We live in a world where information is collected constantly. Institutions are in a position to learn more about individuals than ever before. Data capture on this scale represents a unique opportunity for businesses, policymakers and consumers. Brands can better understand what drives consumer choice. Welfare agencies are able to identify funding needs more accurately. The consumer has at their fingertips a wealth of knowledge we could only have dreamt of half a century ago.
But with so much information available, we find ourselves in danger of getting lost in the numbers – data is only as good as the questions you ask of it. This is where the skill of the market researcher comes in. We are the bridge between data and its application, asking the right questions to provide actionable insight. It’s vital that we make big data, smart data.
At the centre of all this is skill and interpretation. Much of the data that companies collect is ‘dirty’ or unnecessary to constructing the understanding and insight that delivers competitive benefit. Money could be saved by being cleverer about what data is collected.
People need to know that their personal information is going to be treated ethically
For ethically run businesses, however, this heightened level of knowledge brings with it the need for greater responsibility. Any company can collect and hold data on the general public – and most do. But the more information institutions gather, the more potential there is for misuse. Inappropriate data handling can range from deliberate abuse to unintentional carelessness, but in every case it is immensely damaging.

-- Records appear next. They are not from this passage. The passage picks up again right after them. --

Lemma bucket_idx_range s : min_chunk_size h <= s <= h.(end_chunk) -> 0 <= bucket_idx h s < nb_buckets h.
Proof.
  intros Hs. pose proof end_range. unfold nb_buckets. rewrite !bucket_idx_log by lia. split; [apply Z.log2_nonneg|].
  apply Z.lt_succ_r, Z.log2_le_mono. lia.
Qed.

Lemma nb_range : 0 < nb_buckets h <= 29.
Proof.
  pose proof end_range. pose proof (hf_end _ Hf) as [Hm _]. pose proof (bucket_idx_range h.(end_chunk) ltac:(lia)). split; [lia|].
  unfold nb_buckets. rewrite bucket_idx_log by lia. apply Z.le_succ_l, Z.log2_lt_pow2; [lia|].
  pose proof (min_chunk_width h). pose proof trailer_range. destruct (width_cases h); lia.
Qed.
End fits.

(** ** Reading chunks *)

Lemma used_bit_range c : 0 <= used_bit c <= 1.
Proof. unfold used_bit. case_decide; lia. Qed.
Lemma used_bit_bool c : negb (used_bit c =? 0) = bool_decide (c.(stat) = Used).
Proof. unfold used_bit. case_decide; [by rewrite bool_decide_true|by rewrite bool_decide_false]. Qed.

Section read.
Context {h : z_heap} {A : Z} {cs : list chunk} (Hi : inv h A cs).

Lemma chunk_range c : c ∈ cs -> 0 <= c.(pos) /\ 0 < c.(size) /\ c.(pos) + c.(size) <= h.(end_chunk).
Proof. intros Hc. by apply (tiles_bounds _ _ _ (iv_tiles _ _ _ Hi)). Qed.

Lemma chunk_head c : c ∈ cs -> chunk_field h c.(pos) SIZE_AND_USED = 2 * c.(size) + used_bit c.
Proof.
  intros (a & b & E)%list_elem_of_split. pose proof (iv_heads _ _ _ Hi) as H. rewrite E in H. apply heads_app in H as [_ H]. apply H.
Qed.

Lemma chunk_size_ok c : c ∈ cs -> chunk_size h c.(pos) = c.(size).
Proof.
  intros Hc. pose proof (chunk_range c Hc). by apply (size_of_field h c.(pos) c.(size) (used_bit c) (used_bit_range c) ltac:(lia)), chunk_head.
Qed.

Lemma chunk_used_ok c : c ∈ cs -> chunk_used h c.(pos) = bool_decide (c.(stat) = Used).
Proof.
  intros Hc. pose proof (chunk_range c Hc). rewrite <- used_bit_bool.
  by apply (size_of_field h c.(pos) c.(size) (used_bit c) (used_bit_range c) ltac:(lia)), chunk_head.
Qed.

Lemma end_used : chunk_used h h.(end_chunk) = true.
Proof.
  pose proof (iv_heads _ _ _ Hi) as H. rewrite <- (app_nil_r cs) in H. apply heads_app in H as [_ [_ H]].
  by destruct (size_of_field h h.(end_chunk) 0 1 ltac:(lia) ltac:(lia) H).
Qed.

Lemma right_chunk_ok c : c ∈ cs -> right_chunk h c.(pos) = c.(pos) + c.(size).
Proof.
  intros Hc. unfold right_chunk. rewrite (chunk_size_ok c Hc). pose proof (chunk_range c Hc). pose proof (end_range h (iv_fits _ _ _ Hi)).
  apply u32_small. lia.
Qed.

Lemma undersized_ok c : c ∈ cs -> undersized_chunk h c.(pos) = (c.(size) <? min_chunk_size h).
Proof.
  intros Hc. unfold undersized_chunk. rewrite (chunk_size_ok c Hc). pose proof (chunk_range c Hc). pose proof (min_chunk_width h).
  destruct (negb _ || _) eqn:E; [done|]. apply orb_false_iff in E as [E1 E2]. apply negb_false_iff, Z.eqb_eq in E1.
  destruct (width_cases h) as [[_ ?]|[? _]]; [congruence|]. symmetry. apply Z.ltb_ge. lia.
Qed.

Lemma usable_ok c : c ∈ cs -> chunk_usable_bytes h c.(pos) = u32 (usable h c.(size)).
Proof.
  intros Hc. unfold chunk_usable_bytes. rewrite (chunk_size_ok c Hc), header_width. f_equal. unfold usable, CHUNK_UNIT. lia.
Qed.

Lemma left_field a c b : cs = a ++ c :: b -> chunk_field h c.(pos) LEFT_SIZE = last_size 0 a.
Proof. intros E. pose proof (iv_heads _ _ _ Hi) as H. rewrite E in H. apply heads_app in H as [_ H]. apply H. Qed.

(** The neighbours of a chunk. *)
Lemma left_chunk_ok a x c b : cs = a ++ x :: c :: b -> left_chunk h c.(pos) = x.(pos).
Proof.
  intros E. unfold left_chunk. rewrite (left_field (a ++ [x]) c b) by (by rewrite E, <- app_assoc).
  unfold last_size. rewrite last_snoc. simpl. pose proof (iv_tiles _ _ _ Hi) as Ht. rewrite E in Ht.
  apply tiles_middle in Ht as (_ & Hx & Ht). simpl in Ht. pose proof (chunk_range x ltac:(rewrite E; set_solver)).
  pose proof (end_range h (iv_fits _ _ _ Hi)). rewrite u32_small; lia.
Qed.

Lemma right_left c : c ∈ cs -> left_chunk h (right_chunk h c.(pos)) = c.(pos).
Proof.
  intros Hc. rewrite right_chunk_ok by done. pose proof (chunk_range c Hc). pose proof (end_range h (iv_fits _ _ _ Hi)).
  apply list_elem_of_split in Hc as (a & b & E). pose proof (iv_tiles _ _ _ Hi) as Ht. pose proof (iv_heads _ _ _ Hi) as Hh.
  rewrite E in Ht, Hh. apply tiles_middle in Ht as (_ & Hx & Ht). apply heads_app in Hh as (_ & _ & _ & Hh). unfold left_chunk.
  assert (Hl : chunk_field h (pos c + size c) LEFT_SIZE = size c).
  { destruct b as [|y b]; [simpl in Ht; rewrite Ht; apply Hh|]. destruct Ht as (<- & _). apply Hh. }
  rewrite Hl, u32_small; lia.
Qed.

Lemma left_right a x c b : cs = a ++ x :: c :: b -> right_chunk h (left_chunk h c.(pos)) = c.(pos).
Proof.
  intros E. rewrite (left_chunk_ok a x c b E). rewrite right_chunk_ok by (rewrite E; set_solver).
  pose proof (iv_tiles _ _ _ Hi) as Ht. rewrite E in Ht. apply tiles_middle in Ht as (_ & Hx & Ht). simpl in Ht. lia.
Qed.

Lemma min_body c : c ∈ cs -> min_chunk_size h <= c.(size) -> 4 * W h + 8 * CHUNK_TRAILER_SIZE <= 8 * c.(size).
Proof. intros _ Hm. pose proof (min_chunk_width h). lia. Qed.

Lemma chunk_unique x y : x ∈ cs -> y ∈ cs -> x.(pos) = y.(pos) -> x = y.
Proof.
  intros Hx Hy E. pose proof (chunk_range x Hx). pose proof (chunk_range y Hy).
  destruct (tiles_sep _ _ _ x y (iv_tiles _ _ _ Hi) Hx Hy) as [|[|]]; [done|lia|lia].
Qed.
End read.

(** ** What a step leaves alone *)

(** A step that writes only in the bodies of the chunks [S]. *)
Definition in_bodies (h h' : z_heap) (S : list chunk) : Prop :=
  same_heap h h' /\ forall a, (forall x, x ∈ S -> ~ body h x a) -> h'.(hmem) a = h.(hmem) a.
(** A step that writes only the headers at [Q]. *)
Definition in_headers (h h' : z_heap) (Q : list Z) : Prop :=
  same_heap h h' /\ forall a, (forall q, q ∈ Q -> ~ h.(heap_base) + 8 * q <= a < h.(heap_base) + 8 * q + 2 * W h) -> h'.(hmem) a = h.(hmem) a.

Lemma in_bodies_field h h' S cs e p f : in_bodies h h' S -> tiles 0 cs e -> (forall x, x ∈ S -> x ∈ cs) ->
  p ∈ pos <$> cs \/ p = e -> f = LEFT_SIZE \/ f = SIZE_AND_USED -> chunk_field h' p f = chunk_field h p f.
Proof.
  intros [Hs Hm] Ht HS Hp Hf. apply field_ext; [done|]. intros a Ha. apply Hm. intros x Hx Hb. unfold body in Hb. apply HS in Hx.
  destruct (tiles_bounds _ _ _ Ht) as [_ HB]. pose proof (HB x Hx).
  assert (Ha' : h.(heap_base) + 8 * p <= a < h.(heap_base) + 8 * p + 2 * W h).
  { destruct (width_cases h) as [[Ew _]|[Ew _]]; destruct Hf as [-> | ->]; simpl in Ha; lia. }
  destruct (width_cases h) as [[Ew _]|[Ew _]]; rewrite Ew in *;
  (destruct Hp as [(y & -> & Hy)%list_elem_of_fmap| ->]; [|lia]; pose proof (HB y Hy);
   destruct (tiles_sep _ _ _ x y Ht Hx Hy) as [E|[|]]; [rewrite E in *; lia|lia|lia]).
Qed.

Lemma in_bodies_heads h h' S cs e l : in_bodies h h' S -> tiles 0 cs e -> (forall x, x ∈ S -> x ∈ cs) -> heads h l cs e -> heads h' l cs e.
Proof. intros Hb Ht HS. apply heads_ext. intros p Hp. split; eapply in_bodies_field; eauto. Qed.

Lemma in_bodies_body h h' S cs e y : in_bodies h h' S -> tiles 0 cs e -> (forall x, x ∈ S -> x ∈ cs) -> y ∈ cs -> y ∉ S -> body_same h h' y.
Proof.
  intros [Hs Hm] Ht HS Hy Hn a Ha. apply Hm. intros x Hx Hb. unfold body in *. pose proof (HS x Hx) as Hx'.
  destruct (tiles_sep _ _ _ x y Ht Hx' Hy) as [->|[|]]; [done|..]; destruct (width_cases h) as [[Ew _]|[Ew _]]; lia.
Qed.

Lemma in_headers_body h h' Q y : in_headers h h' Q -> (forall q, q ∈ Q -> q <= y.(pos) \/ y.(pos) + y.(size) <= q) -> body_same h h' y.
Proof.
  intros [Hs Hm] HQ a Ha. apply Hm. intros q Hq Hb. unfold body in *. pose proof (HQ q Hq). destruct (width_cases h) as [[Ew _]|[Ew _]]; lia.
Qed.

Lemma in_headers_set h c f v : f = LEFT_SIZE \/ f = SIZE_AND_USED -> in_headers h (chunk_set c f v h) [c].
Proof.
  intros Hf. split; [done|]. intros a Ha. apply field_other. specialize (Ha c ltac:(set_solver)).
  destruct (width_cases h) as [[Ew _]|[Ew _]]; destruct Hf as [-> | ->]; simpl; lia.
Qed.

Lemma in_headers_trans h1 h2 h3 Q R : in_headers h1 h2 Q -> in_headers h2 h3 R -> in_headers h1 h3 (Q ++ R).
Proof.
  intros [S1 M1] [S2 M2]. split; [by etrans|]. intros a Ha. rewrite M2, M1; [done|..].
  - intros q Hq. apply Ha. set_solver.
  - intros q Hq. rewrite (sh_base _ _ S1), (same_W _ _ S1). apply Ha. set_solver.
Qed.

(** ** Free lists as circles *)

Definition link_of (x : Z) (l : list Z) : Z := default x (last l).

Lemma path_snoc h x l y : path h x (l ++ [y]) <-> path h x l /\ next_free_chunk h (link_of x l) = y /\ prev_free_chunk h y = link_of x l.
Proof.
  revert x. induction l as [|z l IH]; intros x; simpl; [tauto|]. rewrite IH.
  replace (link_of x (z :: l)) with (link_of z l); [tauto|]. unfold link_of. rewrite last_cons. by destruct (last l).
Qed.

Lemma path_app h x l y r : path h x (l ++ y :: r) <-> path h x (l ++ [y]) /\ path h y r.
Proof. revert x. induction l as [|z l IH]; intros x; simpl; [tauto|]. rewrite IH. tauto. Qed.

Lemma circle_rotate h a b : circle h (a ++ b) -> circle h (b ++ a).
Proof.
  destruct a as [|x a], b as [|y b]; rewrite ?app_nil_r; simpl; try done.
  rewrite <- !app_assoc. simpl. rewrite (path_app h x a y (b ++ [x])), (path_app h y b x (a ++ [y])). tauto.
Qed.

Lemma path_ext h h' x l : NoDup (x :: l) ->
  (forall p, p ∈ x :: l -> p <> link_of x l -> next_free_chunk h' p = next_free_chunk h p) ->
  (forall p, p ∈ l -> prev_free_chunk h' p = prev_free_chunk h p) -> path h x l -> path h' x l.
Proof.
  revert x. induction l as [|y l IH]; intros x Hnd Hn Hp; [done|]. intros (H1 & H2 & H3).
  apply NoDup_cons in Hnd as [Hx Hnd]. apply NoDup_cons in Hnd as Hnd'. destruct Hnd' as [Hy Hnd'].
  assert (Hl : link_of x (y :: l) = link_of y l) by (unfold link_of; rewrite last_cons; by destruct (last l)).
  assert (Hin : link_of y l ∈ y :: l).
  { unfold link_of. destruct (last l) as [z|] eqn:E; simpl; [|set_solver]. rewrite last_lookup in E. apply list_elem_of_lookup_2 in E. set_solver. }
  split; [rewrite Hn; [done|set_solver|rewrite Hl; intros E; by rewrite <- E in Hin]|]. split; [rewrite Hp; [done|set_solver]|].
  apply IH; [done| | |done].
  - intros p Hq Hne. apply Hn; [set_solver|by rewrite Hl].
  - intros p Hq. apply Hp. set_solver.
Qed.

Skilled market research professionals have been handling sensitive data for decades and must remain at the forefront of best practice, helping businesses respect the people whose data they may hold.
And make no mistake, this matters to consumers. Research conducted by YouGov for the Market Research Society (MRS) Delphi Group revealed that 70 per cent of people judge data privacy to be more important now than it was five to ten years ago. Some 64 per cent felt that companies benefit from data collection more than the consumer, with some stating institutions derive all the advantage from the process.
There is clearly a desperate need for more transparency. The increasing monetisation of data and the more sophisticated sales targeting which is now possible needs to be accompanied by every effort to build consumer confidence. People need to know that their personal information is going to be treated ethically. MRS launched its ethical data trust mark, Fair Data, to help organisations engage in a much more transparent ‘data dialogue’ with their customers and stakeholders. It represents an independently audited way that businesses can visibly commit to ethical data use.
The simple fact is that if businesses don’t make the effort, then customers vote with their feet. Increasingly, people are choosing to ‘go dark’, cutting off communication with a company as a result of unwanted contact. Similarly, a high proportion of consumers admit to giving out false information if they have doubts about how their data will be used. In both cases, businesses and consumers lose out as they become increasingly disconnected.
If this isn’t enough to persuade businesses to take action, then perhaps the legal implications will be. The updated Consumer Rights Act comes into force in October with far more potential for punitive measures than previous legislation. Against this backdrop, institutions cannot avoid a comprehensive review of their data policy to make sure it is fair to all involved.
Used correctly, smart data represents an enormous opportunity. The MRS is a committed champion of ethical data use precisely because it will allow the data revolution to deliver on its potential. If we can facilitate that, then we can benefit businesses, consumers and society as a whole.